Thank you for all the info, Muon, you're everywhere! Before I posted this I knew I would get a reply from you. It's disheartening to see that you know so much about this syndrome and that you're still suffering it - will we ever be free from this? Will we ever find a cure? I'm so desperate... I don't want to lose my best years being sick from this.

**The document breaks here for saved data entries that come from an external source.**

Lemma string_of_to_uint p :
  DecimalString.NilZero.string_of_uint (Pos.to_uint p) =
  DecimalString.NilEmpty.string_of_uint (Pos.to_uint p).
Proof.
  pose proof (DecimalPos.Unsigned.to_uint_nonnil p) as H.
  destruct (Pos.to_uint p); [congruence | reflexivity ..].
Qed.

(** [%d] writes the decimal text of the integer. *)
Lemma dec_decimal z : Fmt.dec z = Text.decimal z.
Proof.
  unfold Fmt.dec, Text.decimal. destruct z as [|p|p].
  - reflexivity.
  - cbn [Z.abs Z.ltb Z.compare Z.to_int DecimalString.NilZero.string_of_int].
    rewrite string_of_to_uint, <- numeral_to_uint.
    apply (fmt_digits_numeral _ (Z.pos p) Decimal.Nil). lia.
  - cbn [Z.abs Z.ltb Z.compare Z.to_int DecimalString.NilZero.string_of_int].
    rewrite string_of_to_uint, <- numeral_to_uint. f_equal.
    apply (fmt_digits_numeral _ (Z.pos p) Decimal.Nil). lia.
Qed.

Lemma hex_byte_text b :
  String (Fmt.digit (Z.shiftr (byte_val b) 4))
         (String (Fmt.digit (Z.land (byte_val b) 15)) EmptyString) =
  Text.hex_byte b.
Proof. destruct b; vm_compute; reflexivity. Qed.

(** [%x] writes the lowercase hexadecimal text of the slice. *)
Lemma hex_hex_text v : Fmt.hex v = Text.hex_text v.
Proof.
  induction v as [|b v IH]; [reflexivity|].
  cbn [Fmt.hex Text.hex_text fold_right]. fold (Text.hex_text v).
  rewrite <- IH, <- hex_byte_text. reflexivity.
Qed.

Lemma sprintf_ticket_text v index num :
  Fmt.sprintf_x_d_d v index num = Text.ticket_text v index num.
Proof.
  unfold Fmt.sprintf_x_d_d, Text.ticket_text.
  rewrite hex_hex_text, !dec_decimal. reflexivity.
Qed.

(** ** The claims of the specification *)

(** What [committeeSort] returns: nothing without a key, and with a key
    messages of [sortF] for indices below the ticket count. *)
Lemma committeeSort_inv {lib : Chain33} n seed height round ty out m :
  committeeSort n seed height round ty out -> In m out ->
  exists priv i,
    getPriv n = Some priv /\
    0 <= i < int (queryTicketCount n (myAddr n) (producer_snapshot height)) /\
    let input := mkVrfInput seed height (int32 round) (int32 ty) in
    let vh := fst (calcuVrfHash input priv) in
    let vp := snd (calcuVrfHash input priv) in
    sortF vh i 0 (getDiff n height round)
          (Some (mkHashProof (Some input) vh vp (priv_PubKey_Bytes priv)))
    = Ok (Some m).
Proof.
  unfold committeeSort. cbv zeta. intros Hcs Hin.
  destruct (getPriv n) as [priv|]; [|subst; destruct Hin].
  destruct (calcuVrfHash (mkVrfInput seed height (int32 round) (int32 ty)) priv)
    as [vh vp] eqn:Hvrf.
  apply doSort_sound in Hcs.
  apply (Permutation_in _ Hcs) in Hin.
  apply In_wins in Hin as (i & Hi & Hs).
  apply In_upto in Hi.
  exists priv, i. split; [reflexivity|]. split; [exact Hi|].
  rewrite Hvrf. cbn [fst snd]. exact Hs.
Qed.

(** C1.  Round trip: a message that [committeeSort] returns on the
    producer's node [np] is accepted by [verifySort] on the verifier's node
    [nv], a node with its own address, key, ledger and oracle, under the
    same height, type and seed, when the verifier's ledger reports more
    tickets than the message's index for the address of its public key at
    the verifier's snapshot height and the verifier's oracle answers as the
    producer's oracle answered; the VRF library is taken to be complete for
    the producer's key. *)
Theorem committeeSort_verifySort_roundtrip
    {lib : Chain33} (np nv : node) seed height round ty out m :
  (forall priv, getPriv np = Some priv -> vrf_complete priv) ->
  committeeSort np seed height round ty out ->
  In m out ->
  (forall sh pf, mSortHash m = Some sh -> mProof m = Some pf ->
     Index sh + 1 <= queryTicketCount nv (PubKeyToAddr (Pubkey pf))
                                      (verifier_snapshot height)) ->
  getDiff nv height (int (int32 round)) = getDiff np height round ->
  verifySort nv height ty seed (Some m) = Ok None.
Proof.
  intros Hvrf Hcs Hin Hcount Hdiff.
  destruct (Z.le_gt_cases height Pos33SortBlocks) as [Hb | Hb].
  { apply verifySort_bootstrap. exact Hb. }
  rewrite verifySort_above by lia.
  destruct (committeeSort_inv np seed height round ty out m Hcs Hin)
    as (priv & i & Hpriv & Hi & Hs).
  cbv zeta in Hs.
  set (input := mkVrfInput seed height (int32 round) (int32 ty)) in *.
  apply sortF_inv in Hs as [Hm Hok].
  pose proof (int_range (queryTicketCount np (myAddr np) (producer_snapshot height)))
    as Hr. unfold in_int64 in Hr.
  rewrite int64_small in Hm by (unfold in_int64; lia).
  change (int32 0) with 0 in Hm.
  set (vh := fst (calcuVrfHash input priv)) in *.
  set (vp := snd (calcuVrfHash input priv)) in *.
  set (pf := mkHashProof (Some input) vh vp (priv_PubKey_Bytes priv)) in *.
  set (sh := mkSortHash (hash2 (ticketData vh i 0)) i 0) in *.
  rewrite (verifyChecks_tail nv height ty seed (Some m) sh pf input).
  - cbn [Hash sh Round input]. rewrite Hdiff.
    apply diffVerdict_ok. exact Hok.
  - subst m. reflexivity.
  - unfold checks_before. cbn [Index Height Seed Ty Round Pubkey VrfProof
                               VrfHash Hash Num sh pf input].
    repeat split.
    + specialize (Hcount sh pf). subst m. cbn [mSortHash mProof] in Hcount.
      specialize (Hcount eq_refl eq_refl). cbn [Index sh Pubkey pf] in Hcount.
      lia.
    + apply vrfVerify_nil.
      destruct (Hvrf priv Hpriv (Encode input)) as (pub & Hpub & Hpth).
      exists pub. split; [exact Hpub | exact Hpth].
Qed.
Lemma raises_try_except {A} (P Q : Exn -> Prop) (p : Prog St A) h :
  Raises P p ->
  (forall e, P e ->
             match h e with Some q => Raises Q q | None => Q e end) ->
  Raises Q (try_except p h).
Proof.
  induction 1 as [a|e He|k _ IH|s k _ IH|r k _ IH]; intros Hh; simpl;
    try (constructor; auto; fail).
  specialize (Hh e He). destruct (h e); [exact Hh | constructor; exact Hh].
Qed.

Lemma raises_except_RequestError {A} (p : Prog St A) h :
  (forall cause, Raises not_transport (h cause)) ->
  Raises not_transport (try_except p (except_RequestError h)).
Proof.
  intros Hh. apply (raises_try_except (fun _ => True)); [apply raises_any|].
  intros [m c b|cause|kind] _; simpl; auto.
Qed.

Lemma raises_except_NeonaAPIError {A} (p : Prog St A) h :
  Raises not_transport p ->
  (forall e, Raises python_only (h e)) ->
  Raises python_only (try_except p (except_NeonaAPIError h)).
Proof.
  intros Hp Hh. apply (raises_try_except not_transport); [exact Hp|].
  intros [m c b|cause|kind] He; simpl; auto.
Qed.

Lemma raises_gets {A} (P : Exn -> Prop) (f : St -> A) : Raises P (gets f).
Proof. repeat constructor. Qed.

Lemma raises_modify (P : Exn -> Prop) (f : St -> St) : Raises P (modify f).
Proof. repeat constructor. Qed.

Lemma raises_exec {A} (net : Transport) (P : Exn -> Prop) (p : Prog St A) :
  Raises P p ->
  forall s log,
    match result (exec net p s log) with
    | Raised e => P e
    | Returned _ => True
    end.
Proof.
  induction 1 as [a|e He|k _ IH|s' k _ IH|r k _ IH]; intros s0 log; simpl;
    auto; apply IH.
Qed.

End RaisesLaws.

Ltac raises_client :=
  apply raises_except_RequestError; intros ?cause; constructor; exact I.

Section ClientRaises.
Context {St : Type} (self : NeonaClient).

Lemma raises_check_health : Raises (St := St) not_transport (check_health self).
Proof. unfold check_health. apply raises_except_RequestError. constructor. Qed.

Lemma raises_list_tasks f : Raises (St := St) not_transport (list_tasks self f).
Proof. unfold list_tasks. raises_client. Qed.

Lemma raises_create_task t d :
  Raises (St := St) not_transport (create_task self t d).
Proof. unfold create_task. raises_client. Qed.

Lemma raises_claim_task t ttl :
  Raises (St := St) not_transport (claim_task self t ttl).
Proof. unfold claim_task. raises_client. Qed.

Lemma raises_release_task t :
  Raises (St := St) not_transport (release_task self t).
Proof. unfold release_task. raises_client. Qed.

Lemma raises_run_task t c a :
  Raises (St := St) not_transport (run_task self t c a).
Proof. unfold run_task. raises_client. Qed.

Lemma raises_add_memory t c g :
  Raises (St := St) not_transport (add_memory self t c g).
Proof. unfold add_memory. raises_client. Qed.

Lemma raises_query_memory q :
  Raises (St := St) not_transport (query_memory self q).
Proof. unfold query_memory. raises_client. Qed.

End ClientRaises.

Lemma python_is_not_transport (e : Exn) : python_only e -> not_transport e.
Proof. destruct e; simpl; auto. Qed.

Ltac raises :=
  repeat first
    [ apply raises_gets
    | apply raises_modify
    | apply raises_check_health | apply raises_list_tasks
    | apply raises_create_task | apply raises_claim_task
    | apply raises_release_task | apply raises_run_task
    | apply raises_add_memory | apply raises_query_memory
    | apply raises_bind; [ | intros ? ]
    | apply Raises_Ret
    | apply Raises_Raise; exact I
    | match goal with
      | |- Raises _ (if ?b then _ else _) => destruct b
      | |- Raises _ (match ?x with _ => _ end) => destruct x
      end ].

Lemma raises_refresh_tasks : Raises python_only refresh_tasks.
Proof.
  unfold refresh_tasks, show_message, update_status.
  apply raises_except_NeonaAPIError.
  - raises.
  - intros e. raises.
Qed.

Lemma raises_handle_command cursor_row value :
  Raises python_only (handle_command cursor_row value).
Proof.
  unfold handle_command.
  destruct (negb (Py.nonempty (Py.strip value))); [constructor|].
  destruct (Py.split_max1 (Py.strip value)) as [|action0 rest];
    [constructor; exact I|].
  apply raises_except_NeonaAPIError.
  - unfold cmd_add, cmd_claim, cmd_release, cmd_run, cmd_note, cmd_query,
      get_selected_task, show_message.
    repeat match goal with
           | |- Raises _ (if ?b then _ else _) => destruct b
           end;
      raises;
      try (apply (raises_weaken python_only);
           [exact python_is_not_transport | exact raises_refresh_tasks]).
  - intros e. unfold show_message. raises.
Qed.

(** X4. No error of the client leaves a command: whatever the daemon
    and the network do, handle_command and refresh_tasks (so the first
    load and the refresh key as well) either return or raise an
    exception of Python itself, never the client's API error and never
    a transport error. *)
Theorem no_api_error_escapes :
  forall (net : Transport) (cursor_row : option Z) (value : string)
         (app : App) (log : list Request),
    (result (exec net (handle_command cursor_row value) app log) = Returned tt
     \/ exists kind,
         result (exec net (handle_command cursor_row value) app log)
         = Raised (PyError kind))
    /\ (result (exec net refresh_tasks app log) = Returned tt
        \/ exists kind,
            result (exec net refresh_tasks app log) = Raised (PyError kind)).
Proof.
  intros net cursor_row value app log. split.
  - pose proof (raises_exec net _ _ (raises_handle_command cursor_row value)
                  app log) as H.
    destruct (result (exec net (handle_command cursor_row value) app log))
      as [[]|[m c b|cause|kind]]; simpl in H; try contradiction; eauto.
  - pose proof (raises_exec net _ _ raises_refresh_tasks app log) as H.
    destruct (result (exec net refresh_tasks app log))
      as [[]|[m c b|cause|kind]]; simpl in H; try contradiction; eauto.
Qed.

(** ** How many requests a command sends *)

Section AtMostLaws.
Context {St : Type}.

Lemma atmost_weaken {A} (n m : nat) (p : Prog St A) :
  AtMost n p -> (n <= m)%nat -> AtMost m p.
Proof.
  intros H; revert m. induction H as [n a|n e|n k _ IH|n s k _ IH|n r k _ IH];
    intros m Hm; try (constructor; auto; fail).
  destruct m as [|m]; [lia|]. constructor. intros o. apply IH. lia.
Qed.

Lemma atmost_bind {A B} (n m : nat) (p : Prog St A) (f : A -> Prog St B) :
  AtMost n p -> (forall a, AtMost m (f a)) -> AtMost (n + m) (bind p f).
Proof.
  intros H Hf.
  induction H as [n a|n e|n k _ IH|n s k _ IH|n r k _ IH]; simpl;
    try (constructor; auto; fail).
  apply (atmost_weaken m); [apply Hf | lia].
Qed.

Lemma atmost_try_except {A} (n m : nat) (p : Prog St A) h :
  AtMost n p -> (forall e q, h e = Some q -> AtMost m q) ->
  AtMost (n + m) (try_except p h).
Proof.
  intros H Hh.
  induction H as [n a|n e|n k _ IH|n s k _ IH|n r k _ IH]; simpl;
    try (constructor; auto; fail).
  destruct (h e) as [q|] eqn:E; [|constructor].
  apply (atmost_weaken m); [eapply Hh; eauto | lia].
Qed.

Lemma atmost_except_NeonaAPIError {A} (n m : nat) (p : Prog St A) h :
  AtMost n p -> (forall e, AtMost m (h e)) ->
  AtMost (n + m) (try_except p (except_NeonaAPIError h)).
Proof.
  intros Hp Hh. apply atmost_try_except; [exact Hp|].
  intros e q He. destruct e; simpl in He; try discriminate.
  injection He as <-. apply Hh.
Qed.

Lemma atmost_exec {A} (net : Transport) (n : nat) (p : Prog St A) :
  AtMost n p ->
  forall s log,
    (List.length (sent (exec net p s log)) <= List.length log + n)%nat.
Proof.
  induction 1 as [n a|n e|n k _ IH|n s' k _ IH|n r k _ IH]; intros s0 log;
    simpl; try lia; try apply IH.
  specialize (IH (net log r) s0 (log ++ [r])%list).
  rewrite length_app in IH. simpl in IH. lia.
Qed.

(** A program that sends nothing runs and stops at once. *)
Lemma atmost_zero_sent {A} (net : Transport) (p : Prog St A) s log :
  AtMost 0 p -> sent (exec net p s log) = log.
Proof.
  intros H. remember 0%nat as n eqn:Hn. revert s log.
  induction H as [n a|n e|n k _ IH|n s' k _ IH|n r k _ IH]; intros s0 log;
    simpl; auto; discriminate.
Qed.

Lemma atmost_gets {A} (n : nat) (f : St -> A) : AtMost n (gets f).
Proof. repeat constructor. Qed.

Lemma atmost_modify (n : nat) (f : St -> St) : AtMost n (modify f).
Proof. repeat constructor. Qed.

Lemma atmost_send (r : Request) : AtMost (St := St) 1 (send r).
Proof. constructor. intros [response|cause]; constructor. Qed.

Lemma atmost_response_json n r : AtMost (St := St) n (response_json r).
Proof. unfold response_json. destruct (Response.json r); constructor. Qed.

Lemma atmost_as_object n v : AtMost (St := St) n (as_object v).
Proof. destruct v; constructor. Qed.

Lemma atmost_as_items n v : AtMost (St := St) n (as_items v).
Proof.
  destruct v as [o|items|[str|]]; unfold as_items; try constructor.
  - destruct (Json.is_empty o); constructor.
  - destruct (Py.nonempty str); constructor.
Qed.

End AtMostLaws.

Ltac atmost_op :=
  apply (atmost_try_except 1 0);
  [ apply (atmost_bind 1 0); [ apply atmost_send | ];
    intros ?response; destruct (400 <=? Response.status_code response);
    repeat first
      [ apply AtMost_Ret | apply AtMost_Raise
      | apply atmost_response_json | apply atmost_as_object
      | apply atmost_as_items
      | apply (atmost_bind 0 0); [ | intros ? ] ]
  | intros [ | | ] ? ; simpl; intros ?H; inversion H; subst; constructor ].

I don't understand this whole exercise intolerance thing at all. Just a few months ago I was going to martial arts classes and doing calisthenics workouts at home, working out like crazy almost every day. And now this? It's as if toxins affected the body in some way, because bleach is a toxic substance after all, right? All this time that I've been sick I've had a weird "electric" feeling where the vagus nerve is supposed to be, right below the sternum. And this horrible sensation of asphyxiation that doesn't seem to be related to the oxygen levels in the blood... could the vagus nerve be malfunctioning? That's what I've been thinking lately, it seems to be incapable of keeping the heart rate down, and to control the levels of inflammation like it's supposed to.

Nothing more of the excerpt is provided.